[Source information]
(** * simple-driver-update: version comparison, update resolution,
      download verification, de-duplication and the installation cascade.

    Shallow embedding of [update_checker.py], [driver_installer.py] and
    [driver_scanner_fixed.py].

    Conventions.
    - A Python [str] is a [string]; a character is a code point below 256
      (Latin-1), which is the range the functions below can tell apart.
    - Python integers are unbounded: [Z] (or [N] where the source cannot
      produce a negative number).  The interpreter's optional limit on the
      number of digits accepted by [int(str)] is not modelled.
    - An exception is a value of [exc]; [try ... except] is [try_except].
      A bare [except:] and [except Exception] catch every exception of the
      model.
    - Python floats are IEEE 754 binary64 numbers: [spec_float] with the
      operations of the standard library's [SpecFloat] at precision 53. *)

From Stdlib Require Import ZArith NArith List Ascii String Bool Lia SpecFloat.
From stdpp Require Import gmap strings list.

Local Open Scope string_scope.
Local Open Scope list_scope.

(** ** Exceptions *)

Inductive exn : Type :=
| ValueError
| InvalidVersion
| OverflowError
| TimeoutExpired
| OSError.

Inductive exc (A : Type) : Type :=
| Ret (a : A)
| Raise (e : exn).

Arguments Ret {A} a.
Arguments Raise {A} e.

Definition bind {A B : Type} (m : exc A) (k : A -> exc B) : exc B :=
  match m with
  | Ret a => k a
  | Raise e => Raise e
  end.

Definition try_except {A : Type} (body : exc A) (handler : exn -> exc A) : exc A :=
  match body with
  | Ret a => Ret a
  | Raise e => handler e
  end.

Fixpoint mapM {A B : Type} (f : A -> exc B) (l : list A) : exc (list B) :=
  match l with
  | [] => Ret []
  | x :: l' => bind (f x) (fun y => bind (mapM f l') (fun ys => Ret (y :: ys)))
  end.

(** ** Python string primitives *)

Module Py.

Definition code (c : ascii) : N := N_of_ascii c.

(** [str.isspace] on one character, for code points below 256. *)
Definition is_space (c : ascii) : bool :=
  let n := code c in
  ((9 <=? n) && (n <=? 13) || (28 <=? n) && (n <=? 32)
   || (n =? 133) || (n =? 160))%N.

(** ASCII decimal digit; below 256 these are the only decimal digits. *)
Definition is_digit (c : ascii) : bool :=
  let n := code c in ((48 <=? n) && (n <=? 57))%N.

Definition digit_val (c : ascii) : N := (code c - 48)%N.

(** [str.lower] on one character (code points below 256). *)
Definition lower_char (c : ascii) : ascii :=
  let n := code c in
  if ((65 <=? n) && (n <=? 90)
      || (192 <=? n) && (n <=? 222) && negb (n =? 215))%N
  then ascii_of_N (n + 32) else c.

Fixpoint lower (s : string) : string :=
  match s with
  | EmptyString => EmptyString
  | String c s' => String (lower_char c) (lower s')
  end.

Fixpoint lstrip (s : string) : string :=
  match s with
  | EmptyString => EmptyString
  | String c s' => if is_space c then lstrip s' else s
  end.

Fixpoint rstrip (s : string) : string :=
  match s with
  | EmptyString => EmptyString
  | String c s' =>
      match rstrip s' with
      | EmptyString => if is_space c then EmptyString else String c EmptyString
      | r => String c r
      end
  end.

(** [s.strip()] *)
Definition strip (s : string) : string := rstrip (lstrip s).

(** [s.replace(old, new)] for one-character [old] and [new]. *)
Fixpoint replace_char (old new : ascii) (s : string) : string :=
  match s with
  | EmptyString => EmptyString
  | String c s' =>
      String (if Ascii.eqb c old then new else c) (replace_char old new s')
  end.

(** [s[:n]] *)
Fixpoint take (n : nat) (s : string) : string :=
  match n, s with
  | O, _ => EmptyString
  | S _, EmptyString => EmptyString
  | S n', String c s' => String c (take n' s')
  end.

(** [s.startswith(p)] *)
Fixpoint startswith (p s : string) : bool :=
  match p, s with
  | EmptyString, _ => true
  | String _ _, EmptyString => false
  | String a p', String b s' => Ascii.eqb a b && startswith p' s'
  end.

(** [p in s] *)
Fixpoint contains (p s : string) : bool :=
  startswith p s ||
  match s with
  | EmptyString => false
  | String _ s' => contains p s'
  end.

(** [s.endswith(p)] *)
Fixpoint endswith (p s : string) : bool :=
  String.eqb p s ||
  match s with
  | EmptyString => false
  | String _ s' => endswith p s'
  end.

(** [s.split(sep)] for a one-character separator: never empty. *)
Fixpoint split_on (sep : ascii) (s : string) : list string :=
  match s with
  | EmptyString => [EmptyString]
  | String c s' =>
      let r := split_on sep s' in
      if Ascii.eqb c sep then EmptyString :: r
      else match r with
           | t :: ts => String c t :: ts
           | [] => [String c EmptyString]
           end
  end.

(** Value of a run of decimal digits, most significant first. *)
Fixpoint digits_value (acc : N) (s : string) : N :=
  match s with
  | EmptyString => acc
  | String c s' => digits_value (10 * acc + digit_val c)%N s'
  end.

Fixpoint all_digits (s : string) : bool :=
  match s with
  | EmptyString => true
  | String c s' => is_digit c && all_digits s'
  end.

(** The digits of an integer literal: decimal digits, single underscores
    allowed between two digits. *)
Fixpoint int_body (prev_digit : bool) (acc : N) (s : string) : option N :=
  match s with
  | EmptyString => if prev_digit then Some acc else None
  | String c s' =>
      if is_digit c then int_body true (10 * acc + digit_val c)%N s'
      else if Ascii.eqb c "_" then
             (if prev_digit then int_body false acc s' else None)
           else None
  end.

(** The whitespace [int] skips around a literal: that of [str.isspace]
    but for the separators U+001C to U+001F, which [int] rejects. *)
Definition is_int_space (c : ascii) : bool :=
  let n := code c in
  ((9 <=? n) && (n <=? 13) || (n =? 32) || (n =? 133) || (n =? 160))%N.

Fixpoint lstrip_by (p : ascii -> bool) (s : string) : string :=
  match s with
  | EmptyString => EmptyString
  | String c s' => if p c then lstrip_by p s' else s
  end.

Fixpoint rstrip_by (p : ascii -> bool) (s : string) : string :=
  match s with
  | EmptyString => EmptyString
  | String c s' =>
      match rstrip_by p s' with
      | EmptyString => if p c then EmptyString else String c EmptyString
      | r => String c r
      end
  end.

(** [int(s)]: surrounding whitespace, an optional sign, then the digits;
    [ValueError] otherwise. *)
Definition int (s : string) : exc Z :=
  let t := rstrip_by is_int_space (lstrip_by is_int_space s) in
  let '(neg, body) :=
    match t with
    | String "-" r => (true, r)
    | String "+" r => (false, r)
    | _ => (false, t)
    end in
  match int_body false 0%N body with
  | Some n => Ret (if neg then (- Z.of_N n)%Z else Z.of_N n)
  | None => Raise ValueError
  end.

(** [str(n)] for a natural number: its decimal digits. *)
Fixpoint str_pos_fuel (fuel : nat) (n : N) (acc : string) : string :=
  match fuel with
  | O => acc
  | S f =>
      let acc' := String (ascii_of_N (48 + n mod 10)) acc in
      if (n <? 10)%N then acc' else str_pos_fuel f (n / 10)%N acc'
  end.

Definition str_N (n : N) : string :=
  str_pos_fuel (S (N.to_nat (N.log2 n))) n EmptyString.

(** [str(z)] *)
Definition str_Z (z : Z) : string :=
  match z with
  | Zneg p => String "-" (str_N (Npos p))
  | _ => str_N (Z.to_N z)
  end.

(** Python's ordering of sequences (tuples, lists): the first difference
    decides, else the shorter one is the smaller. *)
Fixpoint cmp_seq {A : Type} (cmp : A -> A -> comparison)
  (l1 l2 : list A) : comparison :=
  match l1, l2 with
  | [], [] => Eq
  | [], _ :: _ => Lt
  | _ :: _, [] => Gt
  | x :: l1', y :: l2' =>
      match cmp x y with
      | Eq => cmp_seq cmp l1' l2'
      | c => c
      end
  end.

End Py.

(** Every character of [s] satisfies [p]; the first and the last
    character of [s]. *)
Fixpoint all_chars (p : ascii -> bool) (s : string) : bool :=
  match s with
  | EmptyString => true
  | String c s' => p c && all_chars p s'
  end.

Fixpoint last_char (s : string) : option ascii :=
  match s with
  | EmptyString => None
  | String c EmptyString => Some c
  | String _ s' => last_char s'
  end.

Definition first_char (s : string) : option ascii :=
  match s with
  | EmptyString => None
  | String c _ => Some c
  end.

(** ** [packaging.version]: PEP 440 versions

    [_is_version_newer] delegates to [packaging.version.parse] and to the
    ordering of [Version] objects.  The library is modelled after its
    [VERSION_PATTERN] and [_cmpkey] (release 22 and later, where a string
    that is not a PEP 440 version raises [InvalidVersion]).  The pattern is
    anchored at both ends; its whitespace, [v], epoch, release and local
    parts can match in one way only and are read deterministically; the
    pre/post/dev part is matched by ordered backtracking (first alternative
    first, greedy repetitions first), as the regex engine does. *)

Module Packaging.

Inductive pre_tag : Type := PA | PB | PRC.
Inductive local_seg : Type := LStr (s : string) | LNum (n : N).

Record Version : Type := mkVersion {
  epoch : N;
  release : list N;
  pre : option (pre_tag * N);
  post : option N;
  dev : option N;
  local : option (list local_seg)
}.

(** *** Parsing *)

Definition is_sep (c : ascii) : bool :=
  Ascii.eqb c "-" || Ascii.eqb c "_" || Ascii.eqb c ".".

Definition is_release_char (c : ascii) : bool :=
  Py.is_digit c || Ascii.eqb c ".".

Definition nonempty_digits (t : string) : bool :=
  negb (String.eqb t "") && Py.all_digits t.

(** [[0-9]+(\.[0-9]+)*] against a whole string. *)
Definition release_segment (s : string) : option (list N) :=
  let toks := Py.split_on "." s in
  if forallb nonempty_digits toks
  then Some (map (Py.digits_value 0) toks) else None.

Fixpoint span (p : ascii -> bool) (s : string) : string * string :=
  match s with
  | EmptyString => (EmptyString, EmptyString)
  | String c s' =>
      if p c then let '(a, b) := span p s' in (String c a, b)
      else (EmptyString, s)
  end.

Fixpoint ends_with_dot (s : string) : bool :=
  match s with
  | EmptyString => false
  | String c EmptyString => Ascii.eqb c "."
  | String _ s' => ends_with_dot s'
  end.

Fixpoint drop_last (s : string) : string :=
  match s with
  | EmptyString => EmptyString
  | String _ EmptyString => EmptyString
  | String c s' => String c (drop_last s')
  end.

(** The longest prefix the release part can take, and what follows it. *)
Definition split_release (s : string) : string * string :=
  let '(r, rest) := span is_release_char s in
  if ends_with_dot r then (drop_last r, String "." rest) else (r, rest).

(** Ordered backtracking: every way to match, in the engine's order, each
    with the input that remains. *)
Definition opt_sep (s : string) : list string :=
  match s with
  | String c s' => if is_sep c then [s'; s] else [s]
  | EmptyString => [s]
  end.

Fixpoint drop (n : nat) (s : string) : string :=
  match n, s with
  | O, _ => s
  | S _, EmptyString => EmptyString
  | S n', String _ s' => drop n' s'
  end.

Definition lits {T : Type} (ws : list (string * T)) (s : string)
  : list (T * string) :=
  flat_map (fun '(w, t) =>
              if Py.startswith w s then [(t, drop (String.length w) s)]
              else []) ws.

Fixpoint digit_runs (acc : N) (s : string) : list (N * string) :=
  match s with
  | EmptyString => []
  | String c s' =>
      if Py.is_digit c then
        let acc' := (10 * acc + Py.digit_val c)%N in
        digit_runs acc' s' ++ [(acc', s')]
      else []
  end.

(** [([0-9]+)?]; an absent number is read as 0 by [_parse_letter_version]. *)
Definition opt_number (s : string) : list (N * string) :=
  digit_runs 0 s ++ [(0%N, s)].

Definition pre_letters : list (string * pre_tag) :=
  [("a", PA); ("b", PB); ("c", PRC); ("rc", PRC); ("alpha", PA);
   ("beta", PB); ("pre", PRC); ("preview", PRC)].

Definition post_letters : list (string * unit) :=
  [("post", tt); ("rev", tt); ("r", tt)].

Definition dev_letters : list (string * unit) := [("dev", tt)].

Definition lettered {T : Type} (ws : list (string * T)) (s : string)
  : list ((T * N) * string) :=
  flat_map (fun s1 =>
    flat_map (fun '(t, s2) =>
      flat_map (fun s3 =>
        map (fun '(n, s4) => ((t, n), s4)) (opt_number s3))
        (opt_sep s2))
      (lits ws s1))
    (opt_sep s).

Definition parse_pre (s : string) : list (option (pre_tag * N) * string) :=
  map (fun '(p, r) => (Some p, r)) (lettered pre_letters s) ++ [(None, s)].

Definition parse_post (s : string) : list (option N * string) :=
  match s with
  | String "-" s' => map (fun '(n, r) => (Some n, r)) (digit_runs 0 s')
  | _ => []
  end
  ++ map (fun '(p, r) => (Some (snd p), r)) (lettered post_letters s)
  ++ [(None, s)].

Definition parse_dev (s : string) : list (option N * string) :=
  map (fun '(p, r) => (Some (snd p), r)) (lettered dev_letters s)
  ++ [(None, s)].

(** All matches of the pre/post/dev part that use up the input. *)
Definition parse_suffix (s : string)
  : list (option (pre_tag * N) * option N * option N) :=
  flat_map (fun '(p, s1) =>
    flat_map (fun '(q, s2) =>
      flat_map (fun '(d, s3) =>
        if String.eqb s3 "" then [(p, q, d)] else [])
        (parse_dev s2))
      (parse_post s1))
    (parse_pre s).

Definition is_local_char (c : ascii) : bool :=
  let n := Py.code c in
  Py.is_digit c || ((97 <=? n) && (n <=? 122))%N.

Fixpoint all_local_chars (s : string) : bool :=
  match s with
  | EmptyString => true
  | String c s' => is_local_char c && all_local_chars s'
  end.

(** Local segments, separated by one of [-_.]. *)
Fixpoint split_seps (s : string) : list string :=
  match s with
  | EmptyString => [EmptyString]
  | String c s' =>
      let r := split_seps s' in
      if is_sep c then EmptyString :: r
      else match r with
           | t :: ts => String c t :: ts
           | [] => [String c EmptyString]
           end
  end.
[/Source information]
Return, exactly as they stand, the lines from the start of the records above through the line with "Inductive exn : Type", both ends included, and no other lines.

(Answer to the exercise):
(** * simple-driver-update: version comparison, update resolution,
      download verification, de-duplication and the installation cascade.

    Shallow embedding of [update_checker.py], [driver_installer.py] and
    [driver_scanner_fixed.py].

    Conventions.
    - A Python [str] is a [string]; a character is a code point below 256
      (Latin-1), which is the range the functions below can tell apart.
    - Python integers are unbounded: [Z] (or [N] where the source cannot
      produce a negative number).  The interpreter's optional limit on the
      number of digits accepted by [int(str)] is not modelled.
    - An exception is a value of [exc]; [try ... except] is [try_except].
      A bare [except:] and [except Exception] catch every exception of the
      model.
    - Python floats are IEEE 754 binary64 numbers: [spec_float] with the
      operations of the standard library's [SpecFloat] at precision 53. *)

From Stdlib Require Import ZArith NArith List Ascii String Bool Lia SpecFloat.
From stdpp Require Import gmap strings list.

Local Open Scope string_scope.
Local Open Scope list_scope.

(** ** Exceptions *)

Inductive exn : Type :=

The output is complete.